In the mid 1970s, I combined my passion for photography with my love of basketball by working as a freelance sports photographer. My somewhat illustrious career consisted of doing assignments for the New York Nets, the NBA programs, Converse and Spalding, and resulted in my images appearing on more than 20 magazine and book covers and posters. After a few seasons, I left the world of sports photography to pursue my own personal vision of photography, spending the next 25 years earning a living selling my fine art photography at art shows.

My sports shooting past was resurrected in early in 2003 while I was cleaning out the basement and I came across boxes of slides, prints and old magazines I had kept from the 1970s. Included in the collection were a few hundred of the best images I had created 25 years ago. It struck me that today’s technology would now allow me to show and market my early work as never before.

The Project
I started by scanning the 35mm transparency film using a Polaroid Sprintscan 4000 film scanner. The black and white prints were captured with an Epson Perfection 1640SU flatbed scanner. Over a two-month period, I scanned over 300 images.
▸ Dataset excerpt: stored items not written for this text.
(* ===== verification/Prelude.v ===== *)
(** * Verification of the WL164001 firmware: root of the development

    WL164001 is the firmware of a key cabinet on an STM32F103: the RT-Thread
    kernel (rt-thread/), its drivers (rt-thread/components/drivers/ and
    drivers/), and the application (applications/).  Paths below are relative
    to src/WL164001/.  The configuration is the one of rtconfig.h: one core,
    32 priorities, a 1000 Hz tick, soft timers, the small-memory heap, all
    five IPC objects, the software I2C bus, one board without a slave.

    ** How the parts fit together

    The kernel's lists are intrusive ([RtList]).  The scheduler and the
    threads ([Kernel]) keep them for the ready threads, find the highest
    priority with the search of [KService], and use the timers ([Timer]) to
    sleep; the tick interrupt runs the timers and the time slices.  The IPC
    objects ([Ipc]) suspend threads in lists of their own and hand over to
    them through the scheduler.  The heap ([SmallMem]) is a component of its
    own, and so are the ring buffer ([RingBuffer]), the routines on memory and
    strings ([CString]) and the formatted output ([Printf]).  Drivers are
    reached through the device layer ([Device]).  The application ([App],
    [Rfid]) opens three port expanders as devices; their driver ([Nca9555])
    writes registers by I2C messages; the software master ([I2cBit]) puts
    these on two open-drain wires.  The application's theorems are about the
    registers of the expanders, those of the driver about messages, and
    [nca9555_write_on_the_wire] about the wires.  The card reader's bytes come
    through the serial framework ([Serial]), which is fed by the DMA channel of
    its driver and uses the completions and data queues of [DevIpc].

    ** The files, in dependency order

    - [Prelude]: outcomes of C code ([result]: a value, a failed RT_ASSERT, a
      wild access, or a loop out of fuel), buffers, tactics, hint databases.
    - [CTypes]: machine integers, alignment and error codes (include/rtdef.h).
    - [RingBuffer]: components/drivers/src/ringbuffer.c.
    - [SmallMem]: src/mem.c.
    - [RtList]: the lists of include/rtservice.h.
    - [Timer]: src/timer.c and the tick of src/clock.c, over any kernel state
      that has a timer state (class [HasTimers], implemented in [Kernel]).
    - [KService]: the bit search of src/kservice.c and cpuport.c.
    - [Kernel]: src/scheduler.c, thread.c, irq.c; [KernelSpec] is its
      invariant, [KernelThms] the properties.
    - [Ipc]: src/ipc.c and the life of its objects (object.c); [IpcSpec],
      [IpcThms] and [MqThms] hold the invariants and the properties.
    - [CString]: the memory and string routines of src/kservice.c.
    - [Printf]: rt_vsnprintf and its family, of src/kservice.c.
    - [MemPool]: src/mempool.c, on the kernel state.
    - [DevIpc]: completion.c and dataqueue.c of components/drivers/src, on the
      kernel state.
    - [Device]: src/device.c.
    - [I2cBit]: components/drivers/i2c/i2c-bit-ops.c and the pins of
      drivers/drv_soft_i2c.c.
    - [Nca9555]: drivers/drv_i2c_nca9555.c.
    - [App]: applications/hw_module, the thread turns of app/app_work.c and
      rfid_printf of M606_module/M606_tool.c.
    - [Rfid]: the rest of applications/M606_module/M606_tool.c.
    - [Serial]: components/drivers/serial/serial.c over any driver, and the
      part of drivers/drv_usart.c that reports what the DMA channel received.

    ** How state and operations correspond to the code

    A C struct is a [Record] with the struct's field names; a function is the
    [Definition] of its name, which takes the state and returns the new one.
    Objects that the code reaches through pointers are kept in maps by their
    address ([kernel], [registry], the stores of [RtList] and [SmallMem]); a
    null pointer is [None] or 0.  A loop is a [Fixpoint] on the number of its
    turns, or runs with fuel where that is not structural.  A function that
    gives up the processor in the middle is two definitions: the part up to
    its rt_schedule, and [..._wake] for the part after it.  What runs with
    interrupts disabled is one step; the functions that enable them in the
    middle (message queues, transmission by DMA) are split at these points and
    interleaved.  Unsigned integers are reduced at their width where the code
    may overflow, and so are the pointers of [Printf]; signed overflow wraps.

    Interfaces: [HasTimers] (timers to the kernel, whose critical sections the
    loop of the soft timers leaves and enters), [rt_device_ops] (drivers to
    the device layer; they read and write members of the struct), [I2cBus]
    (bus to the chip driver), [rt_uart_ops] (UART to the serial framework),
    [Sink] (what formatted output writes to), and two classes that state data
    sheets of hardware: [Slave] (anything on the wires) and [Chip] (the
    registers of the expander).  [Decode] reads the symbols of the bus off the
    levels of the lines, where both sides can pull; [polite] says that a slave
    keeps to the protocol.

    ** What the theorems show

    - Invariants and safety: every sequence of thread operations keeps the
      kernel consistent ([kernel_ops_safe]); clients of the heap that free what
      they own are safe ([heap_clients_are_safe]); no interleaving breaks a
      message queue ([mq_interleavings]); [scan_rfid] keeps its types and
      leaves its arrays in one place only ([scan_rfid_typed]); a lock coil is
      powered for one pulse only ([elec_action_pulses]); the lamps follow the
      keys, from the first time a key is in ([key_status_led_shows]).
    - Refinement of abstract objects: ring buffer and mailbox are bounded
      queues, lists are lists, timers are a sorted list, a device is a counter
      of users with what its driver sees, an I2C transfer is the transcript of
      its messages, reception by DMA is a stream.
    - Function of each operation on each branch: scheduling, sleeping,
      priorities and their inheritance, semaphores, events, allocation,
      debouncing, port expander, decoding of codes, formatted output.
    - Round trips: free after malloc, stop after start, find after register,
      reading a number that was printed.
    - Termination and liveness: I2C transfers return; where a loop of the code
      can run for ever ([rt_soft_timer_check_can_hang]) the theorem says so.

    A theorem whose property holds under conditions only names them in its
    comment: the periods of [rt_timer_check_fires_due], the one writer of
    [serial_dma_tx_in_order], the slave of [i2c_bit_xfer_transcript], the
    address space of [rt_vsnprintf_truncates]; a lemma beside it shows what
    happens without them.  Several theorems state behaviour that the code does not intend; these
    are listed as findings of the manifest.

    ** Fuel

    [iterate] and the fuelled loops return [Err F_fuel] when the fuel is used
    up; a theorem that says a function returns excludes it.  The heap searches
    get one turn for each byte of the heap, and every block is larger; the
    timer loops one for each due timer, and the theorem on rt_timer_check is
    stated for any fuel above their number; the copy loops one for each byte;
    the wait for a clock line, [scl_wait], as many turns as its time-out can
    hold, as [i2c_bit_xfer_returns] proves; the string search one for each
    character of the text.  The loops of hanging functions are shown to use up
    every fuel.

    ** Not modelled

    Vendor code (STM32 HAL, CMSIS, cubemx), code of third parties and code
    that this configuration does not compile (file systems, network stacks,
    USB, slab and memheap allocators, SMP); the context switch and the
    interrupt entry (assembly); the register-level drivers of drivers/; the
    shell, work queues, pipes and the other device frameworks; stacks, hooks
    and the names of objects.  The manifest lists each with its reason. *)
From stdpp Require Import base list gmap.
From Stdlib Require Import ZArith Lia.
Open Scope Z_scope.

(** ** Outcomes of C code

    C code that the models execute either returns a value or meets one of
    three faults.  [F_assert] is a failing [RT_ASSERT]; [F_wild] is an access
    outside the object a pointer designates; [F_fuel] is a loop that used up
    the iterations the model grants it. *)
Inductive fault : Type :=
  | F_assert
  | F_wild
  | F_fuel.

Inductive result (A : Type) : Type :=
  | Ok (a : A)
  | Err (f : fault).
Arguments Ok {A} a.
Arguments Err {A} f.

#[export] Instance fault_eq_dec : EqDecision fault.
Proof. solve_decision. Defined.

#[export] Instance result_eq_dec {A} `{EqDecision A} : EqDecision (result A).
Proof. solve_decision. Defined.

#[export] Instance result_ret : MRet result := fun A a => Ok a.

#[export] Instance result_bind : MBind result := fun A B k m =>
  match m with Ok a => k a | Err f => Err f end.

#[export] Instance result_fmap : FMap result := fun A B g m =>
  match m with Ok a => Ok (g a) | Err f => Err f end.

(** [RT_ASSERT (b)]. *)
Definition rt_assert (b : bool) : result unit :=
  if b then Ok tt else Err F_assert.

(** A pointer dereference that may miss. *)
Definition deref {A} (o : option A) : result A :=
  match o with Some a => Ok a | None => Err F_wild end.

(** ** Byte buffers

    [zslice l off n] reads [n] cells at [off]; [zblit l off src] is
    [memcpy (&l[off], src, length src)]; both fault outside the buffer. *)
Definition in_range (off n len : Z) : bool :=
  (0 <=? off) && (0 <=? n) && (off + n <=? len).

Definition zlen {A} (l : list A) : Z := Z.of_nat (length l).

Definition zslice {A} (l : list A) (off n : Z) : result (list A) :=
  if in_range off n (zlen l)
  then Ok (take (Z.to_nat n) (drop (Z.to_nat off) l))
  else Err F_wild.

Definition zblit {A} (l : list A) (off : Z) (src : list A) : result (list A) :=
  if in_range off (zlen src) (zlen l)
  then Ok (take (Z.to_nat off) l ++ src ++ drop (Z.to_nat off + length src) l)
  else Err F_wild.

Definition zget {A} (l : list A) (i : Z) : result A :=
  if 0 <=? i then deref (l !! Z.to_nat i) else Err F_wild.

Definition zset {A} (l : list A) (i : Z) (x : A) : result (list A) :=
  if in_range i 1 (zlen l) then Ok (<[Z.to_nat i := x]> l) else Err F_wild.

(** Bounded iteration of a loop body: [inl s] continues, [inr b] leaves. *)
Fixpoint iterate {S B} (fuel : nat) (body : S -> result (S + B)) (s : S)
  : result B :=
  match fuel with
  | O => Err F_fuel
  | S n =>
      x ← body s;
      match x with
      | inl s' => iterate n body s'
      | inr b => Ok b
      end
  end.

(** ** Tactics *)

(** Turn every boolean comparison into its proposition. *)
Ltac bool_prop :=
  repeat match goal with
  | H : (_ && _)%bool = true |- _ => apply andb_true_iff in H; destruct H
  | H : (_ || _)%bool = false |- _ => apply orb_false_iff in H; destruct H
  | H : (_ <=? _) = true |- _ => apply Z.leb_le in H
  | H : (_ <=? _) = false |- _ => apply Z.leb_gt in H
  | H : (_ <? _) = true |- _ => apply Z.ltb_lt in H
  | H : (_ <? _) = false |- _ => apply Z.ltb_ge in H
  | H : (_ =? _) = true |- _ => apply Z.eqb_eq in H
  | H : (_ =? _) = false |- _ => apply Z.eqb_neq in H
  | H : negb _ = true |- _ => apply negb_true_iff in H
  | H : negb _ = false |- _ => apply negb_false_iff in H
  end.

(** Case analysis on the comparison a branch of the code tests. *)
Ltac case_bool :=
  match goal with
  | |- context [ ?a <=? ?b ] => destruct (Z.leb_spec a b)
  | |- context [ ?a <? ?b ] => destruct (Z.ltb_spec a b)
  | |- context [ ?a =? ?b ] => destruct (Z.eqb_spec a b)
  end.

(** Closed comparisons of integers, decided by evaluation. *)
Ltac zdec :=
  repeat split;
  first [ apply Z.leb_le; reflexivity | apply Z.ltb_lt; reflexivity
        | apply Z.eqb_eq; reflexivity | reflexivity | lia ].

(** Expose the next step of a monadic computation. *)
Ltac red_bind := cbn [mbind result_bind mret result_ret fmap result_fmap].

Ltac inv_clear H := inversion H; subst; clear H.

(** Linear arithmetic with division and modulo by constants. *)
Ltac dlia := Z.to_euclidean_division_equations; lia.

(** [x ∉ l] for a closed list. *)
Ltac not_in :=
  repeat (apply not_elem_of_cons; split; [done|]); apply not_elem_of_nil.

(** [x ∈ l] for a closed list. *)
Ltac in_list := solve [repeat first [left | right]].

Create HintDb rtt discriminated.
Create Rewrite HintDb rtt.

(** ** Lemmas on outcomes and buffers *)

Lemma bind_Ok_inv {A B} (m : result A) (k : A -> result B) b :
  mbind k m = Ok b -> exists a, m = Ok a /\ k a = Ok b.
Proof. destruct m as [a|f]; [by exists a|done]. Qed.

(** The computation returns. *)
Definition is_Ok {A} (m : result A) : Prop := exists a, m = Ok a.

Lemma is_Ok_Ok {A} (a : A) : is_Ok (Ok a).
Proof. by exists a. Qed.

Lemma is_Ok_bind {A B} (m : result A) (k : A -> result B) :
  is_Ok m -> (forall a, m = Ok a -> is_Ok (k a)) -> is_Ok (mbind k m).
Proof. intros [a ->] Hk. by apply Hk. Qed.

Lemma rt_assert_true (b : bool) : b = true -> rt_assert b = Ok tt.
Proof. by intros ->. Qed.

Lemma rt_assert_inv (b : bool) u : rt_assert b = Ok u -> b = true.
Proof. by destruct b. Qed.

Lemma in_range_spec off n len :
  in_range off n len = true <-> 0 <= off /\ 0 <= n /\ off + n <= len.
Proof. unfold in_range. rewrite !andb_true_iff, !Z.leb_le. tauto. Qed.

Lemma zlen_nonneg {A} (l : list A) : 0 <= zlen l.
Proof. unfold zlen. lia. Qed.

Lemma zlen_app {A} (l k : list A) : zlen (l ++ k) = zlen l + zlen k.
Proof. unfold zlen. rewrite length_app. lia. Qed.

Lemma zlen_take {A} (l : list A) n :
  0 <= n <= zlen l -> zlen (take (Z.to_nat n) l) = n.
Proof. unfold zlen. intros. rewrite length_take. lia. Qed.

Lemma zlen_drop {A} (l : list A) n :
  0 <= n <= zlen l -> zlen (drop (Z.to_nat n) l) = zlen l - n.
Proof. unfold zlen. intros. rewrite length_drop. lia. Qed.

Lemma zslice_Ok {A} (l : list A) off n :
  0 <= off -> 0 <= n -> off + n <= zlen l ->
  zslice l off n = Ok (take (Z.to_nat n) (drop (Z.to_nat off) l)).
Proof.
  intros. unfold zslice.
  by rewrite (proj2 (in_range_spec _ _ _)) by lia.
Qed.

Lemma zblit_Ok {A} (l : list A) off src :
  0 <= off -> off + zlen src <= zlen l ->
  zblit l off src =
    Ok (take (Z.to_nat off) l ++ src ++ drop (Z.to_nat off + length src) l).
Proof.
  intros. unfold zblit. pose proof (zlen_nonneg src).
  by rewrite (proj2 (in_range_spec _ _ _)) by lia.
Qed.

Lemma zblit_length {A} (l l' : list A) off src :
  zblit l off src = Ok l' -> length l' = length l.
Proof.
  unfold zblit. destruct (in_range _ _ _) eqn:E; [|done].
  apply in_range_spec in E as (?&?&?). unfold zlen in *.
  intros [= <-]. rewrite !length_app, length_take, length_drop. lia.
Qed.

Lemma zget_Ok {A} (l : list A) i x :
  0 <= i -> l !! Z.to_nat i = Some x -> zget l i = Ok x.
Proof. intros Hi Hx. unfold zget. rewrite (proj2 (Z.leb_le _ _) Hi). by rewrite Hx. Qed.

Lemma zset_Ok {A} (l : list A) i x :
  0 <= i < zlen l -> zset l i x = Ok (<[Z.to_nat i := x]> l).
Proof. intros. unfold zset. by rewrite (proj2 (in_range_spec _ _ _)) by lia. Qed.

Lemma Forall2_app_iff {A B} (P : A -> B -> Prop) l1 l2 k1 k2 :
  length l1 = length k1 ->
  Forall2 P (l1 ++ l2) (k1 ++ k2) <-> Forall2 P l1 k1 /\ Forall2 P l2 k2.
Proof.
  intros Hl. split; [|by intros [??]; apply Forall2_app].
  revert k1 Hl; induction l1 as [|a l1 IH]; intros [|b k1] Hl; try discriminate; cbn.
  - by split.
  - intros H. inversion H as [|???? Hab H']; subst. apply IH in H' as [? ?]; [|by injection Hl].
    by split; [constructor|].
Qed.

Lemma iterate_step {S B} n (body : S -> result (S + B)) s :
  iterate (Datatypes.S n) body s =
    x ← body s; match x with inl s' => iterate n body s' | inr b => Ok b end.
Proof. done. Qed.

#[export] Hint Resolve zlen_nonneg is_Ok_Ok : rtt.
#[export] Hint Rewrite @zlen_app : rtt.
Each scan needed between one and three hours to clean up and optimize in Photoshop, including lots of work with the Healing Brush and Cloning Tool. With today’s superior technology I found that I was able to make excellent prints ranging from 8”x10” up to 20”x30”. Eventually my “basketball” folder reached over 40 Gigabytes, necessitating the purchase of a second hard drive for storage and a DVD burner for back up.
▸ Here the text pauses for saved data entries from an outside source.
(** What [rt_realloc (p, newsize)] makes of the payload at offset [o]: the
    first bytes survive at offset [o'], and only the [t] bytes there change. *)
Definition moved (d d' : gmap Z Z) (o o' len t : Z) : Prop :=
  (forall i, 0 <= i < len -> d' !! (o' + i) = d !! (o + i)) /\
  (forall x, ~ (o' <= x < o' + t) -> d' !! x = d !! x).

Lemma moved_refl d o len t : moved d d o o len t.
Proof. by split. Qed.

(** The outcome of [rt_realloc] on the block [n] between [l1] and [l2]. *)
Definition reallocated (h h' : heap) (l1 : list blk) (n : Z) (l2 : list blk)
    (al q : Z) : Prop :=
  heap_ptr h' = heap_ptr h /\ mem_size_aligned h' = mem_size_aligned h /\
  exists l' t,
    inv false h' l' /\ al <= t - 12 /\
    live 0 l' ≡ₚ (q - heap_ptr h - 12, t) :: (live 0 l1 ++ live (total l1 + n) l2) /\
    moved (data h) (data h') (total l1 + 12) (q - heap_ptr h) (Z.min (n - 12) al) (t - 12).

Lemma realloc_grow h l1 n l2 al :
  inv false h (l1 ++ (n, true) :: l2) -> 0 < al -> RT_ALIGN al RT_ALIGN_SIZE = al ->
  let p := heap_ptr h + total l1 + 12 in
  let m := '(h, nmem) ← rt_malloc h al;
      if nmem =? 0 then Ok (h, 0)
      else
        let k := if n - 12 <? al then n - 12 else al in
        let h := with_data h (copy_bytes (data h) (nmem - heap_ptr h)
                                (p - heap_ptr h) (Z.to_nat k)) in
        h ← rt_free h p; Ok (h, nmem) in
  m = Ok (h, 0) \/ exists h' q, m = Ok (h', q) /\ q <> 0 /\ reallocated h h' l1 n l2 al q.
Proof.
  intros Hi Hal Hid p m. subst m.
  destruct (malloc_total _ _ _ al Hi Hal) as [->|(A & k & B & h1 & El & Hk & -> & Hi1 & Hp & Hm & Hd)];
    [by left|right].
  destruct (take_keeps l1 n l2 A k B (asize al) El) as (l1' & l2' & E' & Ht & Hlive).
  pose proof (taken_bounds _ _ Hk) as Htk. destruct (asize_ok al) as [Ha12 _].
  assert (Hale : al <= asize al) by (unfold asize; rewrite Hid; lia).
  pose proof Hi as (Hr & _). pose proof Hr as (_ & _ & _ & _ & Hp0 & _).
  destruct (rep_block _ _ _ _ _ Hr) as (_ & _ & _ & Hn16 & _ & ? & _).
  rewrite El in Hr. destruct (rep_block _ _ _ _ _ Hr) as (_ & _ & _ & _ & _ & ? & _).
  cbn [mbind result_bind]. rewrite (proj2 (Z.eqb_neq _ 0)) by lia.
  set (h2 := with_data h1 _).
  rewrite E' in Hi1. assert (Hi2 : inv false h2 (l1' ++ (n, true) :: l2')) by exact Hi1.
  destruct (free_spec _ _ _ _ _ Hi2) as (h3 & E3 & Hi3 & Hp3 & Hm3 & Hd3 & _).
  change (heap_ptr h2) with (heap_ptr h1) in E3, Hp3. rewrite Hp, Ht in E3.
  subst p. rewrite E3. eexists _, _. split; [reflexivity|]. split; [lia|].
  split; [congruence|]. split; [exact (eq_trans Hm3 Hm)|].
  exists (release l1' n l2'), (taken (asize al) k). split; [done|]. split; [lia|].
  split.
  { rewrite live_release, Hlive. by replace (heap_ptr h + total A + 12 - heap_ptr h - 12)
      with (total A) by lia. }
  rewrite Hd3. subst h2. cbn [data with_data]. rewrite Hd, Hp.
  replace (heap_ptr h + total A + 12 - heap_ptr h) with (total A + 12) by lia.
  replace (heap_ptr h + total l1 + 12 - heap_ptr h) with (total l1 + 12) by lia.
  replace (if n - 12 <? al then n - 12 else al) with (Z.min (n - 12) al) by (case_bool; lia).
  assert (Hdis : total A + k <= total l1 \/ total l1 + n <= total A).
  { apply app_eq_inv in El as [(d & -> & Ed)|(d & -> & Ed)]; rewrite total_app;
      (destruct d as [|d0 d]; [done|]); injection Ed as <- ->.
    - left. rewrite <- app_assoc in Hi. destruct Hi as (Hi & _). apply rep_pos in Hi.
      apply Forall_app in Hi as [_ Hi]. inversion Hi as [|?? _ Hi']; subst.
      apply Forall_app in Hi' as [Hi' _]. apply pos_total in Hi'. cbn. lia.
    - right. rewrite <- app_assoc in Hr. apply rep_pos in Hr.
      apply Forall_app in Hr as [_ Hr]. inversion Hr as [|?? _ Hr']; subst.
      apply Forall_app in Hr' as [Hr' _]. apply pos_total in Hr'. cbn. lia. }
  split.
  - intros i Hj. apply copy_bytes_in; lia.
  - intros x Hx. apply copy_bytes_out. lia.
Qed.

Lemma align_idem size : RT_ALIGN (RT_ALIGN size RT_ALIGN_SIZE) RT_ALIGN_SIZE =
  RT_ALIGN size RT_ALIGN_SIZE.
Proof.
  unfold RT_ALIGN_SIZE. rewrite !RT_ALIGN_4_u32. pose proof (u32_range (size + 3)).
  unfold u32 at 1. dlia.
Qed.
Next, I registered the domain http://BermanSports.com and began building a web site that would allow people to find my images and easily purchase them. To build traffic I began running auctions on eBay, both driving potential buyers to my site and generating a nice cash flow to keep the project going. I worked hard to make my site not only easy for people to use, but optimized for search engines as well. To be successful I needed to have my site appear when potential buyers searched for the names of the famous sports stars that I had photographed.

How Converse found me
This past summer, Chad Smoak, the marketing director at Converse, contacted me. Converse has an extremely large office space in North Andover Massachusetts, and was looking to decorate their many conference rooms with wall size murals of their contract athletes. They had been looking for something special for their “Julius Erving Conference Room” when they came across my web site. Score one for Google and its excellent searching capability.
Producing the Wall
The photo that Converse chose happened to be one of my black and white images for which I did not have the original negative. I scanned an 8x10 print at full optical resolution of my Epson scanner, which produced a 165-megabyte file, cleaned it up and sent it to Converse on a CD. John MacNamara of Advanced Photographics used Photoshop to eliminate the white sign behind Julius Erving’s head and added information to the top and sides to make the image proportion fit the wall. He then used Genuine Fractals to increase the file size to approximately 700 megabytes and printed it in four 56" sections with a Vutek 2360 Solvent Printer onto vinyl wallpaper. The final size of the image was 13x17 feet. It might be the largest photograph of Julius Erving ever printed.
Visiting Converse
My wife Mary and I recently drove to Maine on a shooting trip, giving us a chance to stop at Converse and see the wall. To take the above photograph, I set my CoolPix 5000 with it’s built in 28mm lens on a tripod on to of the conference room table with the camera about seven feet off the floor, and Mary took the pictures of  me standing in front of the wall, giving it a sense of scale. As a finishing touch, a marker was furnished and they asked me to sign my photograph.